Я пытаюсь прервать этот концерт самодеятельности. Меня спасает самолет. Тр-р-р. Сухой, металлический звук. Резкий рывок — и самолет слегка встряхивает.
— О Боже, что это? — синьора наваливается на мою правую, единственную свободную руку.
— Это шасси, не волнуйтесь.
— Да как же не волноваться! Это от них столько шума? Такое впечатление, что они отвалились.
Невдалеке стюардесса и другие члены экипажа садятся на свободные места и на какие-то странные боковые сидения рядом с выходом. Я ищу глазами Еву, нахожу ее, но она больше не смотрит в мою сторону. Синьора пытается отвлечься самостоятельно. Ей это удается. Она отпускает мою руку в обмен на последний вопрос.
— Почему у вас все закончилось?
— Потому что Баби нашла другого.
— Да как же так? Она же была ваша девушка? После всего, что вы мне рассказали?

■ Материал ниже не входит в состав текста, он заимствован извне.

Definition session_B0 : prgi_thread_state_ * shared :=
  prgi_init_thread 10 (snd session_A1).


(** [n] further calls [prgi_update(1)], each against the shared state [w]
    and with the clock at [clk]. *)
Definition unit_calls (n : nat) (clk : timespec) (w : shared)
  : list update_call :=
  repeat (mkCall 1 clk 80 w) n.

(** Thread A's first record, had the terminal been 3 columns wide. *)
Definition session_narrow : bool * prgi_thread_state_ * shared :=
  prgi_update 1 session_clk1 3 (fst session_A0) (snd session_A0).

(** The prefixes [sipref] can attach: every entry of [pw] that is followed
    by an entry with a prefix. *)
Definition pw_used : list (double * string) :=
  [ (double_of_Z (10 ^ 3), "K"); (double_of_Z (10 ^ 6), "M");
    (double_of_Z (10 ^ 9), "G"); (double_of_Z (10 ^ 12), "T");
    (double_of_Z (10 ^ 15), "P"); (double_of_Z (10 ^ 18), "E");
    (double_of_Z (10 ^ 21), "Z"); (double_of_Z (10 ^ 24), "Y");
    (double_of_Z (10 ^ 27), "R") ].

(* ================================================================== *)
(** * Further definitions

    The functions of [prgi.c] not met so far, and what the statements of
    their properties need. *)

(** Whether [s] holds the escape character. *)
Fixpoint has_esc (s : string) : bool :=
  match s with
  | EmptyString => false
  | String c t => Ascii.eqb c ESC || has_esc t
  end.

(** [s] written [n] times. *)
Fixpoint repeat_string (s : string) (n : nat) : string :=
  match n with
  | O => EmptyString
  | S n' => s ++ repeat_string s n'
  end.

(** The two erase sequences of [prgi_clear]. *)
Definition erase_first : string := String CR (String ESC "[K").
Definition erase_up : string := String ESC "[A" ++ String ESC "[K".

(** The cursor parking sequence of [prgi_puts]. *)
Definition park (width : Z) : string :=
  String ESC "[" ++ fmt_d width ++ "G".

(** Successive calls of [prgi_puts]. *)
Definition puts_all (ss : list string) (w : shared) : shared :=
  fold_left (fun w s => prgi_puts s w) ss w.

(** The bytes successive calls of [prgi_puts] write, [n] lines being
    already on the screen. *)
Fixpoint puts_bytes (width pwidth n : Z) (ss : list string) : string :=
  match ss with
  | [] => EmptyString
  | s :: ss' =>
      (if n =? 0 then EmptyString else String LF EmptyString)
      ++ puts_line width s ++ park pwidth
      ++ puts_bytes width pwidth (n + 1) ss'
  end.

(** A call that reads a terminal width reads one below 3 (no terminal, or
    too narrow a one). *)
Definition no_terminal (c : call) : Prop :=
  match c with
  | Call_update _ _ _ tw => tw < 3
  | _ => True
  end.

(** The threads registered by a sequence of calls, latest first, [ids]
    being registered before it. *)
Fixpoint registered (ids : list nat) (cs : list call) : list nat :=
  match cs with
  | [] => ids
  | Call_init_thread t _ :: cs' => registered (t :: ids) cs'
  | _ :: cs' => registered ids cs'
  end.

(** The discipline of [prgi.h]: a thread calls [prgi_init_thread] once,
    before it calls [prgi_update]. *)
Fixpoint disciplined (ids : list nat) (cs : list call) : Prop :=
  match cs with
  | [] => True
  | Call_init_thread t _ :: cs' => ~ In t ids /\ disciplined (t :: ids) cs'
  | Call_update t _ _ _ :: cs' => In t ids /\ disciplined ids cs'
  | _ :: cs' => disciplined ids cs'
  end.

Похоже она получает удовольствие, вставляя мне в рану палец. Приземление отошло на задний план. Дама забрасывает меня вопросами до последнего момента и даже в запальчивости переходит на «ты». И заходит еще дальше.
— С тех пор, как вы расстались, ты занимался любовью с какой-нибудь другой женщиной? — И новая пикирующая бомбардировка: — Вы бы смогли начать сначала?
Я пережидаю этот шквальный огонь.
— А простить ты мог бы? Ты об этом говорил с кем-нибудь?
То ли от пива, то ли от ее настойчивых вопросов у меня закружилась голова. А может, она заразилась от любви, которую мне никак не забыть. Я уже ничего не понимаю. Слышу только барабанную дробь мотора и характерный звук турбины перед заходом на посадку. А-а! У меня идея, я знаю, как спастись от этого допроса…
— Смотрите, огни посадочной полосы. Мы, похоже, не успеем приземлиться, — говорю я со смехом, снова чувствуя себя хозяином положения.
— О Боже, правда, вот они…
Она в ужасе прилипает к иллюминатору: смотрит на самолет и крылья, они почти касаются земли и неуверенно дрожат. Легким движением старой пантеры она хватает на лету мою правую руку. Снова смотрит в иллюминатор. В следующий миг она вжимается затылком в подголовник и изо всех сил упирается ступнями в пол, будто хочет сама затормозить ногами. В мою руку вонзаются ее ногти.